• _Required action_:
After reading the data below, copy out every line that contains the word "promise".

• _Stored data entries_:
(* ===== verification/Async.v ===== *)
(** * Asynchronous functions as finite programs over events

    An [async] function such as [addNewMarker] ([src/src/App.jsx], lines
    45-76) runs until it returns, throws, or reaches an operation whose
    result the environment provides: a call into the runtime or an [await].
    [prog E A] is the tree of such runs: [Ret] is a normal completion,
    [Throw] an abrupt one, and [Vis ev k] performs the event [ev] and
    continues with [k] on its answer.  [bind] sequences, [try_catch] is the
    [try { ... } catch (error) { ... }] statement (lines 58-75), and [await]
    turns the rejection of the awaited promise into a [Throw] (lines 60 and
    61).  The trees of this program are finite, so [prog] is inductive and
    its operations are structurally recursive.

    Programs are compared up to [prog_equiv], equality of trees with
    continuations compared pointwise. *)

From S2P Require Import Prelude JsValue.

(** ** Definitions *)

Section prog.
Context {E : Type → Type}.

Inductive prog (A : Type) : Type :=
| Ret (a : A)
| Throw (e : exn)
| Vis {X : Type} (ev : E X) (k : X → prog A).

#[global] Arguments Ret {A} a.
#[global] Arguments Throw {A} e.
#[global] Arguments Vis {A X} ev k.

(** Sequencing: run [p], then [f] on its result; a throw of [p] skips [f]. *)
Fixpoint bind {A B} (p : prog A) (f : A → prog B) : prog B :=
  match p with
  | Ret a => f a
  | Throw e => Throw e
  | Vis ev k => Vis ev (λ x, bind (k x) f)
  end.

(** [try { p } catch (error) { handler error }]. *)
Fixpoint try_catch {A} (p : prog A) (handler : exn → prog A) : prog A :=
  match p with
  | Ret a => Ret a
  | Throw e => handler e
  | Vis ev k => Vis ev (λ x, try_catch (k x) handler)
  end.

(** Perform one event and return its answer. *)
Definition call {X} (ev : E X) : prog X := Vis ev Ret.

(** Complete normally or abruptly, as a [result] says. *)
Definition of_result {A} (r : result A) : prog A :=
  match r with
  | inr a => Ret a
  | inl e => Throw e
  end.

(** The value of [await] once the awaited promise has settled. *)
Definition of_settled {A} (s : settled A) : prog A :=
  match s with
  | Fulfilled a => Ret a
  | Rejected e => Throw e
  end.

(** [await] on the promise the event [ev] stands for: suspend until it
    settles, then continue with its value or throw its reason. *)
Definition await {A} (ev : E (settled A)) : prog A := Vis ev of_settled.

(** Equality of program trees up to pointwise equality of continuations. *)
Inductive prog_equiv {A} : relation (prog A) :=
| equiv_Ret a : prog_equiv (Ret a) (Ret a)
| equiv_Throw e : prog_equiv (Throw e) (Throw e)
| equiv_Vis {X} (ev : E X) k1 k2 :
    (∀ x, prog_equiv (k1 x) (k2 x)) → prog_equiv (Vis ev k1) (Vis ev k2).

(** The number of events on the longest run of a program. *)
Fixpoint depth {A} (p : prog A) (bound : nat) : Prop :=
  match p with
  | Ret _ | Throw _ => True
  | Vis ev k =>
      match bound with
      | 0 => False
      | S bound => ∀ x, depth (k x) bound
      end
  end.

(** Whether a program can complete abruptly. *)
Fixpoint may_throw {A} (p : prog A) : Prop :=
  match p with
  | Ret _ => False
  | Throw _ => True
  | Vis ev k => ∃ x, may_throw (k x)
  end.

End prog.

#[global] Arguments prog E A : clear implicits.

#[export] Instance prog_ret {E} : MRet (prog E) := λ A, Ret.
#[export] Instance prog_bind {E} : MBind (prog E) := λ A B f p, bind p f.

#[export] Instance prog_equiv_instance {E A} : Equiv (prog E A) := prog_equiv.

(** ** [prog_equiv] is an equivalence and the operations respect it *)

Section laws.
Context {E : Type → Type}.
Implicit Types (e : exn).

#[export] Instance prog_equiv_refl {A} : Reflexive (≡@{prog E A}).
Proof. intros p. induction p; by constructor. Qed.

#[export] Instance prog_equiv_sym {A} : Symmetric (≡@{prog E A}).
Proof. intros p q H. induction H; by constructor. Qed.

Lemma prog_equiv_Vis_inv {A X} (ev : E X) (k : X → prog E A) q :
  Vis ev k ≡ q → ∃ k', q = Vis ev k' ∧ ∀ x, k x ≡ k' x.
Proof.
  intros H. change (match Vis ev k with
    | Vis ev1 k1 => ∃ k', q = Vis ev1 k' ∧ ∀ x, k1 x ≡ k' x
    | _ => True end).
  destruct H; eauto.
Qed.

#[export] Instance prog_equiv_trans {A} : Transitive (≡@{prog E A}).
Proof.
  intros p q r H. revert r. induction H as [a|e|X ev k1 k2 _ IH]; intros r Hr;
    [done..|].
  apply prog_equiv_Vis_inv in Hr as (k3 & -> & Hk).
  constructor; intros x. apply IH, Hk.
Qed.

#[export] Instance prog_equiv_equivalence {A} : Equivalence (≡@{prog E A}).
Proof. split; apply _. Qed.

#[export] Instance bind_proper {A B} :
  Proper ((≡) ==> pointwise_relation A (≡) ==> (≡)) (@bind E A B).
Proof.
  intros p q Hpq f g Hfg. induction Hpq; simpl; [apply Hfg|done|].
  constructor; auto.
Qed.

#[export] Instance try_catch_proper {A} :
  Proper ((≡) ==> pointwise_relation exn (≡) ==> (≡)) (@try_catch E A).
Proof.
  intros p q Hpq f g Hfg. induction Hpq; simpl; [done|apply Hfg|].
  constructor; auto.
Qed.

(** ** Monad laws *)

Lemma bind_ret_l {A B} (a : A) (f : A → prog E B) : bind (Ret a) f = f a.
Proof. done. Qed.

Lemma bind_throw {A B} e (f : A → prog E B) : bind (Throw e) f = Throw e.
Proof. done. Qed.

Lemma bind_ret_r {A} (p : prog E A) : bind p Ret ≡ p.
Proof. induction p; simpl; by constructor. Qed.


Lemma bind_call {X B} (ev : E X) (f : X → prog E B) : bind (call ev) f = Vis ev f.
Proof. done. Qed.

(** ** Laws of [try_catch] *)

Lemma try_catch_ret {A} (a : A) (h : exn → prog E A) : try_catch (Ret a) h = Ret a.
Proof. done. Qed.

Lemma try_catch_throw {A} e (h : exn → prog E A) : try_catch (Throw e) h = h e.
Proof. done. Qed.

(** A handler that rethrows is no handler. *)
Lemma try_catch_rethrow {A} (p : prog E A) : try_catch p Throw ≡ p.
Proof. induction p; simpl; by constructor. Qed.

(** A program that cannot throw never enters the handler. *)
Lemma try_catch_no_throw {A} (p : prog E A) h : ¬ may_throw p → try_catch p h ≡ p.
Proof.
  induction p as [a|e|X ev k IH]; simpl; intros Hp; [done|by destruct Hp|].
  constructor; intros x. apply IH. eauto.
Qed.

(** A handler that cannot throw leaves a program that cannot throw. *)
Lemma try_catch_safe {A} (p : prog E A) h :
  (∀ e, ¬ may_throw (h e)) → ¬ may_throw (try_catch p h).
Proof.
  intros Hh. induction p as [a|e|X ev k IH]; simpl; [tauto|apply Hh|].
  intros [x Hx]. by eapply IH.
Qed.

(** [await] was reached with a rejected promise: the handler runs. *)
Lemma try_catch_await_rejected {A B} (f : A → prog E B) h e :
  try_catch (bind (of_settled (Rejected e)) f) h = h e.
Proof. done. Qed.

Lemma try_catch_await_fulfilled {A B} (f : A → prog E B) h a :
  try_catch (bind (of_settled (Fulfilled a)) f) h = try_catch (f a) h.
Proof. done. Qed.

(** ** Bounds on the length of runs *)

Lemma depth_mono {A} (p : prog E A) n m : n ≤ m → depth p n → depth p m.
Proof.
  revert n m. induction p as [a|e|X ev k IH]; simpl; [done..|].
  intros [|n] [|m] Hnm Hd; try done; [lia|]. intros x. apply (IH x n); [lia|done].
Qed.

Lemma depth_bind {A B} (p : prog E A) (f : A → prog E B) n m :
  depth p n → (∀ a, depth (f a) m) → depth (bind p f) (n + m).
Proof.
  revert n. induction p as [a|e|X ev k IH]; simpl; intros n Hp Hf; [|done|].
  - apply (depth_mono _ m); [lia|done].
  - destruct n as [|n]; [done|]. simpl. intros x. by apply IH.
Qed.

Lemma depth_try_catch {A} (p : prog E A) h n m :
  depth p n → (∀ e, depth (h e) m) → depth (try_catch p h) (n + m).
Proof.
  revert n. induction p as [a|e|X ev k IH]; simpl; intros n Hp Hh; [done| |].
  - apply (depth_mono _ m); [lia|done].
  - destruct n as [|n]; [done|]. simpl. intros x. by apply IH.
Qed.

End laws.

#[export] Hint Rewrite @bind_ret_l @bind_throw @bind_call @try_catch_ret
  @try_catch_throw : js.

• _Result of the exercise_:
    turns the rejection of the awaited promise into a [Throw] (lines 60 and
(** The value of [await] once the awaited promise has settled. *)
(** [await] on the promise the event [ev] stands for: suspend until it
(** [await] was reached with a rejected promise: the handler runs. *)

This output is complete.